## What you will do:
Please return each of the entries that follow, unchanged in every word.

## Task inputs:

(** X10. With a mempool whose [PopMax] takes one transaction out and reports
    its cached difficulty, the selection loop of [BuildBlock] ends within as
    many iterations as the mempool holds transactions. When it ends without
    a panic, the block's transactions are those it started with followed by
    the selected ones; the block holds no more than [TargetTransactions]
    (or than it started with); every selected transaction has at least the
    block's difficulty; and the scratch database is what verifying and
    committing exactly the selected transactions, in order, leaves: a
    transaction that failed verification leaves no trace. *)
Theorem BuildBlock_loop_selects `{ChainParams} `{BuildEnv} (fuel : nat)
    (b_Tmstmp b_Difficulty : Z) (recentBlockIDs recentTxIDs : gset ID)
    (txs : list Transaction) (pool : Pool) (tdb : DB) :
  pool_laws -> (Z.to_nat (pool_Len pool) < fuel)%nat ->
  exists r,
    BuildBlock_loop fuel b_Tmstmp b_Difficulty recentBlockIDs recentTxIDs txs
      pool tdb = Some r
    /\ forall txsF poolF tdbF,
         r = Ok (txsF, poolF, tdbF) ->
         exists sel,
           txsF = txs ++ sel
           /\ Z.of_nat (length txsF)
              <= Z.max (Z.of_nat (length txs)) TargetTransactions
           /\ Forall (fun tx => b_Difficulty <= tx_Difficulty tx) sel
           /\ apply_txs b_Tmstmp b_Difficulty recentBlockIDs recentTxIDs sel
                tdb = Some tdbF.
Proof.
  intros Hlaws. revert txs pool tdb.
  induction fuel as [|fuel IH]; intros txs pool tdb Hfuel; [lia|]. simpl.
  destruct (Z.ltb_spec (Z.of_nat (length txs)) TargetTransactions) as [Hlen|Hlen];
    simpl.
  2:{ eexists. split; [reflexivity|]. intros ??? [= <- <- <-].
      exists []. rewrite app_nil_r. repeat split; [lia | constructor]. }
  destruct (Z.ltb_spec 0 (pool_Len pool)) as [Hpool|Hpool].
  2:{ eexists. split; [reflexivity|]. intros ??? [= <- <- <-].
      exists []. rewrite app_nil_r. repeat split; [lia | constructor]. }
  destruct (pool_PopMax pool) as [[next diff] pool1] eqn:Hpop.
  destruct (Hlaws pool next diff pool1 Hpool Hpop) as [Hlen1 ->].
  destruct (Z.ltb_spec (tx_Difficulty next) b_Difficulty) as [Hlow|Hhigh].
  { eexists. split; [reflexivity|]. intros ??? [= <- <- <-].
    exists []. rewrite app_nil_r. repeat split; [lia | constructor]. }
  destruct (tx_Verify next tdb b_Tmstmp recentBlockIDs recentTxIDs
              b_Difficulty) as [ttdb [[]|e|]] eqn:Hver.
  - destruct (db_Commit ttdb) as [tdb'|e|] eqn:Hcom;
      try (eexists; split; [reflexivity | discriminate]).
    destruct (IH (txs ++ [next]) pool1 tdb' ltac:(lia)) as (r & Hr & Hprop).
    exists r. split; [done|]. intros txsF poolF tdbF Heq.
    destruct (Hprop txsF poolF tdbF Heq) as (sel & -> & Hcount & Hall & Happ).
    exists (next :: sel). rewrite <- app_assoc. split; [done|].
    split; [rewrite !length_app in *; cbn [length] in *; lia|].
    split; [by constructor|].
    simpl. by rewrite Hver, Hcom.
  - destruct (IH txs pool1 tdb ltac:(lia)) as (r & Hr & Hprop). eauto.
  - eexists. split; [reflexivity | discriminate].
Qed.
(** X8: while the simulation runs, the buffer holds the most recent 200
    of the points it held and the points the frames produced, in the
    order of production: the oldest points are evicted first. *)
Theorem buffer_is_fifo (times : list number) (st : State) :
  isRunning st = true ->
  (length (simulationData st) <= 200)%nat ->
  simulationData (frames times st)
  = lastn 200 (simulationData st ++ trace times st)
  /\ length (simulationData (frames times st))
     = Nat.min 200 (length (simulationData st) + length times).
Proof.
  intros Hr Hl.
  assert (E : simulationData (frames times st)
              = lastn 200 (simulationData st ++ trace times st)).
  { revert st Hr Hl. unfold frames.
    induction times as [| c times IH]; intros st Hr Hl.
    - cbn. rewrite app_nil_r. symmetry. now apply lastn_all.
    - cbn [map run fold_left handle trace].
      change (fold_left handle (map Frame times) (loop c st))
        with (run (map Frame times) (loop c st)).
      rewrite IH.
      + rewrite (loop_running c st Hr); cbn [simulationData].
        rewrite pushPoint_lastn, lastn_app_lastn.
        now rewrite <- app_assoc.
      + now rewrite (loop_running c st Hr).
      + now apply loop_data_length. }
  split; [exact E |].
  rewrite E, lastn_length, length_app.
  assert (Et : forall ts s, length (trace ts s) = length ts).
  { induction ts as [| c ts IH]; intros s; [reflexivity |].
    cbn. now rewrite IH. }
  now rewrite Et.
Qed.

(** A run of three frames just after mounting and pressing run. *)
Lemma buffer_is_fifo_three_frames :
  let st := toggleRunning (Fin 0) (initial (Fin 0) Scenario.quarter) in
  isRunning st = true
  /\ (length (simulationData st) <= 200)%nat
  /\ length (simulationData (frames [Fin 16; Fin 32; Fin 48] st)) = 3%nat.
Proof.
  split; [reflexivity |]. split; [cbn; lia |].
  exact (proj2 (buffer_is_fifo [Fin 16; Fin 32; Fin 48]
                  (toggleRunning (Fin 0) (initial (Fin 0) Scenario.quarter))
                  eq_refl (Nat.le_0_l 200))).
Defined.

## Reply:
(** X10. With a mempool whose [PopMax] takes one transaction out and reports
    its cached difficulty, the selection loop of [BuildBlock] ends within as
    many iterations as the mempool holds transactions. When it ends without
    a panic, the block's transactions are those it started with followed by
    the selected ones; the block holds no more than [TargetTransactions]
    (or than it started with); every selected transaction has at least the
    block's difficulty; and the scratch database is what verifying and
    committing exactly the selected transactions, in order, leaves: a
    transaction that failed verification leaves no trace. *)
Theorem BuildBlock_loop_selects `{ChainParams} `{BuildEnv} (fuel : nat)
    (b_Tmstmp b_Difficulty : Z) (recentBlockIDs recentTxIDs : gset ID)
    (txs : list Transaction) (pool : Pool) (tdb : DB) :
  pool_laws -> (Z.to_nat (pool_Len pool) < fuel)%nat ->
  exists r,
    BuildBlock_loop fuel b_Tmstmp b_Difficulty recentBlockIDs recentTxIDs txs
      pool tdb = Some r
    /\ forall txsF poolF tdbF,
         r = Ok (txsF, poolF, tdbF) ->
         exists sel,
           txsF = txs ++ sel
           /\ Z.of_nat (length txsF)
              <= Z.max (Z.of_nat (length txs)) TargetTransactions
           /\ Forall (fun tx => b_Difficulty <= tx_Difficulty tx) sel
           /\ apply_txs b_Tmstmp b_Difficulty recentBlockIDs recentTxIDs sel
                tdb = Some tdbF.
Proof.
  intros Hlaws. revert txs pool tdb.
  induction fuel as [|fuel IH]; intros txs pool tdb Hfuel; [lia|]. simpl.
  destruct (Z.ltb_spec (Z.of_nat (length txs)) TargetTransactions) as [Hlen|Hlen];
    simpl.
  2:{ eexists. split; [reflexivity|]. intros ??? [= <- <- <-].
      exists []. rewrite app_nil_r. repeat split; [lia | constructor]. }
  destruct (Z.ltb_spec 0 (pool_Len pool)) as [Hpool|Hpool].
  2:{ eexists. split; [reflexivity|]. intros ??? [= <- <- <-].
      exists []. rewrite app_nil_r. repeat split; [lia | constructor]. }
  destruct (pool_PopMax pool) as [[next diff] pool1] eqn:Hpop.
  destruct (Hlaws pool next diff pool1 Hpool Hpop) as [Hlen1 ->].
  destruct (Z.ltb_spec (tx_Difficulty next) b_Difficulty) as [Hlow|Hhigh].
  { eexists. split; [reflexivity|]. intros ??? [= <- <- <-].
    exists []. rewrite app_nil_r. repeat split; [lia | constructor]. }
  destruct (tx_Verify next tdb b_Tmstmp recentBlockIDs recentTxIDs
              b_Difficulty) as [ttdb [[]|e|]] eqn:Hver.
  - destruct (db_Commit ttdb) as [tdb'|e|] eqn:Hcom;
      try (eexists; split; [reflexivity | discriminate]).
    destruct (IH (txs ++ [next]) pool1 tdb' ltac:(lia)) as (r & Hr & Hprop).
    exists r. split; [done|]. intros txsF poolF tdbF Heq.
    destruct (Hprop txsF poolF tdbF Heq) as (sel & -> & Hcount & Hall & Happ).
    exists (next :: sel). rewrite <- app_assoc. split; [done|].
    split; [rewrite !length_app in *; cbn [length] in *; lia|].
    split; [by constructor|].
    simpl. by rewrite Hver, Hcom.
  - destruct (IH txs pool1 tdb ltac:(lia)) as (r & Hr & Hprop). eauto.
  - eexists. split; [reflexivity | discriminate].
Qed.
(** X8: while the simulation runs, the buffer holds the most recent 200
    of the points it held and the points the frames produced, in the
    order of production: the oldest points are evicted first. *)
Theorem buffer_is_fifo (times : list number) (st : State) :
  isRunning st = true ->
  (length (simulationData st) <= 200)%nat ->
  simulationData (frames times st)
  = lastn 200 (simulationData st ++ trace times st)
  /\ length (simulationData (frames times st))
     = Nat.min 200 (length (simulationData st) + length times).
Proof.
  intros Hr Hl.
  assert (E : simulationData (frames times st)
              = lastn 200 (simulationData st ++ trace times st)).
  { revert st Hr Hl. unfold frames.
    induction times as [| c times IH]; intros st Hr Hl.
    - cbn. rewrite app_nil_r. symmetry. now apply lastn_all.
    - cbn [map run fold_left handle trace].
      change (fold_left handle (map Frame times) (loop c st))
        with (run (map Frame times) (loop c st)).
      rewrite IH.
      + rewrite (loop_running c st Hr); cbn [simulationData].
        rewrite pushPoint_lastn, lastn_app_lastn.
        now rewrite <- app_assoc.
      + now rewrite (loop_running c st Hr).
      + now apply loop_data_length. }
  split; [exact E |].
  rewrite E, lastn_length, length_app.
  assert (Et : forall ts s, length (trace ts s) = length ts).
  { induction ts as [| c ts IH]; intros s; [reflexivity |].
    cbn. now rewrite IH. }
  now rewrite Et.
Qed.

(** A run of three frames just after mounting and pressing run. *)
Lemma buffer_is_fifo_three_frames :
  let st := toggleRunning (Fin 0) (initial (Fin 0) Scenario.quarter) in
  isRunning st = true
  /\ (length (simulationData st) <= 200)%nat
  /\ length (simulationData (frames [Fin 16; Fin 32; Fin 48] st)) = 3%nat.
Proof.
  split; [reflexivity |]. split; [cbn; lia |].
  exact (proj2 (buffer_is_fifo [Fin 16; Fin 32; Fin 48]
                  (toggleRunning (Fin 0) (initial (Fin 0) Scenario.quarter))
                  eq_refl (Nat.le_0_l 200))).
Defined.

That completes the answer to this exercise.